Work order:
Once you have read the entries below, write them all out again exactly.

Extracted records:

Definition parse_encrypted_object (object : list byte) : outcome N EncryptedObject :=
  let assert_ b := st_lift (move_assert b EInvalidEncryptedObject) in
  fst ((version ← peel_u8;
    _ ← assert_ (bool_decide (version = Byte.x00));
    package_id ← peel_address;
    id ← peel_vec_u8;
    entries ← peel_vec (address ← peel_address; index ← peel_u8; mret (address, index));
    let services := entries.*1 in
    let indices := entries.*2 in
    _ ← assert_ (length services =? length indices);
    _ ← st_lift (assert_all_unique indices EInvalidEncryptedObject);
    _ ← st_lift (try_for (λ index, move_assert (0 <? u8_val index)%N EInvalidEncryptedObject) indices);
    threshold ← peel_u8;
    _ ← (if (0 <? u8_val threshold)%N then
          n ← st_lift (move_uint 8 (N.of_nat (length indices)));
          assert_ (u8_val threshold <=? n)%N
        else assert_ false);
    ibe_type ← peel_enum_tag;
    _ ← assert_ (ibe_type =? 0)%N;
    nonce_bytes ← peel_tuple_u8 96;
    nonce ← st_lift (check_g2 nonce_bytes);
    encrypted_shares ← peel_vec (peel_tuple_u8 32);
    _ ← assert_ (length encrypted_shares =? length indices);
    encrypted_randomness ← peel_tuple_u8 32;
    encryption_type ← peel_enum_tag;
    _ ← assert_ (encryption_type =? 1)%N;
    blob ← peel_vec_u8;
    aad ← peel_option peel_vec_u8;
    mac ← peel_tuple_u8 32;
    mret (mkEncryptedObject package_id id indices services threshold nonce encrypted_shares
      encrypted_randomness blob aad mac)) object).
End bf_hmac_encryption.
End BF.

(** Over the toy groups: lengths are four bytes and variants are one. *)
Module ToyOnChain.
#[local] Existing Instances Toy.symmetric Toy.curve ToyMove.framework.

#[local] Instance chain : OnChain := {
  scalar_from_bytes b := match Toy.scalar_from_bytes b with Ok s => Some s | _ => None end;
  peel_vec_length bcs := (Ok (N.to_nat (le_value (take 4 bcs))), drop 4 bcs);
  peel_enum_tag bcs := match bcs with b :: bcs => (Ok (u8_val b), bcs) | [] => (Panic, []) end;
  bcs_length n := Toy.le_bytes 4 (N.of_nat n);
  bcs_variant n := [u8_of n];
}.

Lemma le_value_le_bytes k n : (n < 256 ^ N.of_nat k)%N → le_value (Toy.le_bytes k n) = n.
Proof.
  revert n. induction k as [|k IH]; intros n Hn; [simpl in *; lia|].
  rewrite Nat2N.inj_succ, N.pow_succ_r' in Hn. cbn [Toy.le_bytes].
  change (le_value (u8_of n :: ?l)) with (u8_val (u8_of n) + 256 * le_value l)%N.
  rewrite IH by (apply N.Div0.div_lt_upper_bound; lia).
  rewrite u8_val_of. pose proof (N.div_mod n 256). lia.
Qed.

#[local] Instance chain_laws : OnChainLaws.
Proof.
  split.
  - intros b s Hl. cbn. unfold Toy.scalar_from_bytes. change Toy.order with SCALAR_FIELD_ORDER.
    rewrite Hl. cbn [Nat.eqb SCALAR_BYTE_LENGTH andb].
    destruct (N.leb_spec SCALAR_FIELD_ORDER (le_value (rev b))); cbn [negb]; [|naive_solver].
    split; [done|]. intros [? _]. lia.
  - intros b Hl Hlt. cbn. unfold Toy.scalar_from_bytes. change Toy.order with SCALAR_FIELD_ORDER.
    rewrite Hl, (proj2 (N.leb_gt _ _) Hlt). by eexists.
  - intros g. destruct g; reflexivity.
  - intros g. destruct g; reflexivity.
  - intros n rest Hn. cbn [peel_vec_length bcs_length chain].
    assert (length (Toy.le_bytes 4 (N.of_nat n)) = 4) as Hl by done.
    rewrite take_app_length' by done. rewrite drop_app_length' by done.
    rewrite le_value_le_bytes, Nat2N.id; [done|]. cbn. lia.
  - intros n rest Hn. cbn. rewrite u8_val_of, N.mod_small; [done|lia].
Qed.
End ToyOnChain.

(** ** What is parsed *)

(** Lengths as the types of the source fix them, and short enough for BCS. *)
Record wire_ok {crv : Curve} (obj : EncryptedObject) : Prop := {
  wire_package : length (eo_package_id obj) = 32;
  wire_id : (N.of_nat (length (eo_id obj)) < 2 ^ 31)%N;
  wire_services : (N.of_nat (length (eo_services obj)) < 2 ^ 31)%N ∧
    Forall (λ service, length service.1 = 32) (eo_services obj);
  wire_shares : match eo_encrypted_shares obj with
    | BonehFranklinBLS12381 _ cs er => (N.of_nat (length cs) < 2 ^ 31)%N ∧
        Forall (λ c, length c = 32) cs ∧ length er = 32 end;
  wire_ciphertext : match eo_ciphertext obj with
    | CHmac256Ctr blob aad mac => (N.of_nat (length blob) < 2 ^ 31)%N ∧
        (N.of_nat (length (default [] aad)) < 2 ^ 31)%N ∧ length mac = 32
    | _ => True end;
}.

Result for this task:
Definition parse_encrypted_object (object : list byte) : outcome N EncryptedObject :=
  let assert_ b := st_lift (move_assert b EInvalidEncryptedObject) in
  fst ((version ← peel_u8;
    _ ← assert_ (bool_decide (version = Byte.x00));
    package_id ← peel_address;
    id ← peel_vec_u8;
    entries ← peel_vec (address ← peel_address; index ← peel_u8; mret (address, index));
    let services := entries.*1 in
    let indices := entries.*2 in
    _ ← assert_ (length services =? length indices);
    _ ← st_lift (assert_all_unique indices EInvalidEncryptedObject);
    _ ← st_lift (try_for (λ index, move_assert (0 <? u8_val index)%N EInvalidEncryptedObject) indices);
    threshold ← peel_u8;
    _ ← (if (0 <? u8_val threshold)%N then
          n ← st_lift (move_uint 8 (N.of_nat (length indices)));
          assert_ (u8_val threshold <=? n)%N
        else assert_ false);
    ibe_type ← peel_enum_tag;
    _ ← assert_ (ibe_type =? 0)%N;
    nonce_bytes ← peel_tuple_u8 96;
    nonce ← st_lift (check_g2 nonce_bytes);
    encrypted_shares ← peel_vec (peel_tuple_u8 32);
    _ ← assert_ (length encrypted_shares =? length indices);
    encrypted_randomness ← peel_tuple_u8 32;
    encryption_type ← peel_enum_tag;
    _ ← assert_ (encryption_type =? 1)%N;
    blob ← peel_vec_u8;
    aad ← peel_option peel_vec_u8;
    mac ← peel_tuple_u8 32;
    mret (mkEncryptedObject package_id id indices services threshold nonce encrypted_shares
      encrypted_randomness blob aad mac)) object).
End bf_hmac_encryption.
End BF.

(** Over the toy groups: lengths are four bytes and variants are one. *)
Module ToyOnChain.
#[local] Existing Instances Toy.symmetric Toy.curve ToyMove.framework.

#[local] Instance chain : OnChain := {
  scalar_from_bytes b := match Toy.scalar_from_bytes b with Ok s => Some s | _ => None end;
  peel_vec_length bcs := (Ok (N.to_nat (le_value (take 4 bcs))), drop 4 bcs);
  peel_enum_tag bcs := match bcs with b :: bcs => (Ok (u8_val b), bcs) | [] => (Panic, []) end;
  bcs_length n := Toy.le_bytes 4 (N.of_nat n);
  bcs_variant n := [u8_of n];
}.

Lemma le_value_le_bytes k n : (n < 256 ^ N.of_nat k)%N → le_value (Toy.le_bytes k n) = n.
Proof.
  revert n. induction k as [|k IH]; intros n Hn; [simpl in *; lia|].
  rewrite Nat2N.inj_succ, N.pow_succ_r' in Hn. cbn [Toy.le_bytes].
  change (le_value (u8_of n :: ?l)) with (u8_val (u8_of n) + 256 * le_value l)%N.
  rewrite IH by (apply N.Div0.div_lt_upper_bound; lia).
  rewrite u8_val_of. pose proof (N.div_mod n 256). lia.
Qed.

#[local] Instance chain_laws : OnChainLaws.
Proof.
  split.
  - intros b s Hl. cbn. unfold Toy.scalar_from_bytes. change Toy.order with SCALAR_FIELD_ORDER.
    rewrite Hl. cbn [Nat.eqb SCALAR_BYTE_LENGTH andb].
    destruct (N.leb_spec SCALAR_FIELD_ORDER (le_value (rev b))); cbn [negb]; [|naive_solver].
    split; [done|]. intros [? _]. lia.
  - intros b Hl Hlt. cbn. unfold Toy.scalar_from_bytes. change Toy.order with SCALAR_FIELD_ORDER.
    rewrite Hl, (proj2 (N.leb_gt _ _) Hlt). by eexists.
  - intros g. destruct g; reflexivity.
  - intros g. destruct g; reflexivity.
  - intros n rest Hn. cbn [peel_vec_length bcs_length chain].
    assert (length (Toy.le_bytes 4 (N.of_nat n)) = 4) as Hl by done.
    rewrite take_app_length' by done. rewrite drop_app_length' by done.
    rewrite le_value_le_bytes, Nat2N.id; [done|]. cbn. lia.
  - intros n rest Hn. cbn. rewrite u8_val_of, N.mod_small; [done|lia].
Qed.
End ToyOnChain.

(** ** What is parsed *)

(** Lengths as the types of the source fix them, and short enough for BCS. *)
Record wire_ok {crv : Curve} (obj : EncryptedObject) : Prop := {
  wire_package : length (eo_package_id obj) = 32;
  wire_id : (N.of_nat (length (eo_id obj)) < 2 ^ 31)%N;
  wire_services : (N.of_nat (length (eo_services obj)) < 2 ^ 31)%N ∧
    Forall (λ service, length service.1 = 32) (eo_services obj);
  wire_shares : match eo_encrypted_shares obj with
    | BonehFranklinBLS12381 _ cs er => (N.of_nat (length cs) < 2 ^ 31)%N ∧
        Forall (λ c, length c = 32) cs ∧ length er = 32 end;
  wire_ciphertext : match eo_ciphertext obj with
    | CHmac256Ctr blob aad mac => (N.of_nat (length blob) < 2 ^ 31)%N ∧
        (N.of_nat (length (default [] aad)) < 2 ^ 31)%N ∧ length mac = 32
    | _ => True end;
}.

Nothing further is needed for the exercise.